As a former Queensland Inspector General of Emergency Management, CRI Adjunct Industry Fellow Iain MacKenzie has had plenty of experience confronting questions of resilience and risk.
When disaster strikes, he says, society’s complex network of interconnected systems is stressed, causing confusion and tension.
“Every decision we make will some way affect these feelings,” he said. “Instead of planning to deal with the impact of disasters, we need to move to knowing and countering the consequences that will be faced — and on scales we have not previously encountered so that ‘unprecedented’ no longer justifies a failure of imagination.”
He said the COVID-19 pandemic is an example of the need for better approaches.
“While the health impacts are shocking, consequences have stretched across all aspects of society, including employment, education, transport, supply chains, construction, health infrastructure, manufacturing, hospitality, tourism, and energy sectors,” he said.
Connecting disciplines
In the 1990s, when Desha’s engineering career began, environmental engineering was about triaging urgent pollution management.
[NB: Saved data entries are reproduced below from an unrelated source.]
(** * css-anchor-positioning: the rewrite pass and the runtime resolver

    A shallow embedding of [src/polyfill.ts] (pixel resolver, fallback
    selector) and [src/parse.ts] (CSS rewrite pass, anchor registry, binder),
    with the properties the specification states about them. *)

From Stdlib Require Import ZArith List String Ascii Bool Lia Floats.
From stdpp Require Import base option list gmap strings.
(* ===== verification/_CoqProject ===== *)
-Q . S2P
Prelude.v
Crc32c.v
Frame.v
PyFloat.v
PyValue.v
PyArith.v
Rfc8949.v
PyText.v
PyDecimal.v
PyJson.v
Cbor.v
CborScan.v
CborCodec.v
Opcode.v
WireEnums.v
WireCodec.v
WireHandshake.v
WireMemory.v
WireRecall.v
WireListing.v
WireTyped.v
WireReasoning.v
WireEvents.v
WireReads.v
WireMutations.v
WireSpaces.v
WireCorpus.v
WireLossless.v
Errors.v
Transport.v
Retry.v
PyCompare.v
Mux.v
MuxMoves.v
MuxSafety.v
MuxLiveness.v
MuxProperties.v
MuxWrite.v
AioMux.v
AioMuxSafety.v
AioMuxProperties.v
Pool.v
PoolProperties.v
Client.v
ClientProperties.v
SpaceId.v
Verbs.v
AioClient.v
AioClientProperties.v
Connect.v
HttpContract.v
HttpTypes.v
HttpTyped.v
HttpCore.v
HttpClient.v
Sse.v
HttpProperties.v
HttpVerbs.v
PyDict.v
ToolText.v
WireGate.v
ContractGate.v
BindingsGate.v
ApiGate.v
She saw however that her engineering would have to expand its purview. This is one reason she values biomimicry — innovation inspired by nature — as an approach.
“In nature we don’t see problems; we see systems working together extraordinarily well,” she said. “It’s actually working in that problem space and creating opportunities from it, so where there’s a problem there’s an opportunity.”
Her work at CRI helps her to put this approach into practice.
“As an environmental engineer, I was trained to be interdisciplinary in my approach to problem solving. At the Cities Research Institute we have engineers, designers, architects, planners, economists, scientists, agricultural scientists, energy scientists all considering complex problem solving,” she said.
“And that really excites me. So a typical day in the office, even in our virtual office, involves … talking across the areas of the university — from the health group, the sciences group, the business school.”
That permits Desha to draw on the full community of professional engineers, along with their tools and technologies.
“I’m in paradise,” she said.
The Engineer of the Year 2021 winners will be announced 1 March. To view the full list of finalists, visit our awards website.
Jonathan, thank you very much for the opportunity to share about my career and vision for nature-inspired resilience and disaster management. The Create magazine provides great reads on human-interest stories, looking forward to connecting with people who are interested in this one!
This is exactly the leadership role professional engineers should be fulfilling in society. Not dare I say opening up more coal mines than the climate can handle. As a profession we need to stop pulling against each other’s attempts to on the one hand address biodiversity loss and climate change whilst at the same time harming the earth through over extraction and over development. This article hints at ways we can use our collective intellect and skills for such collective good.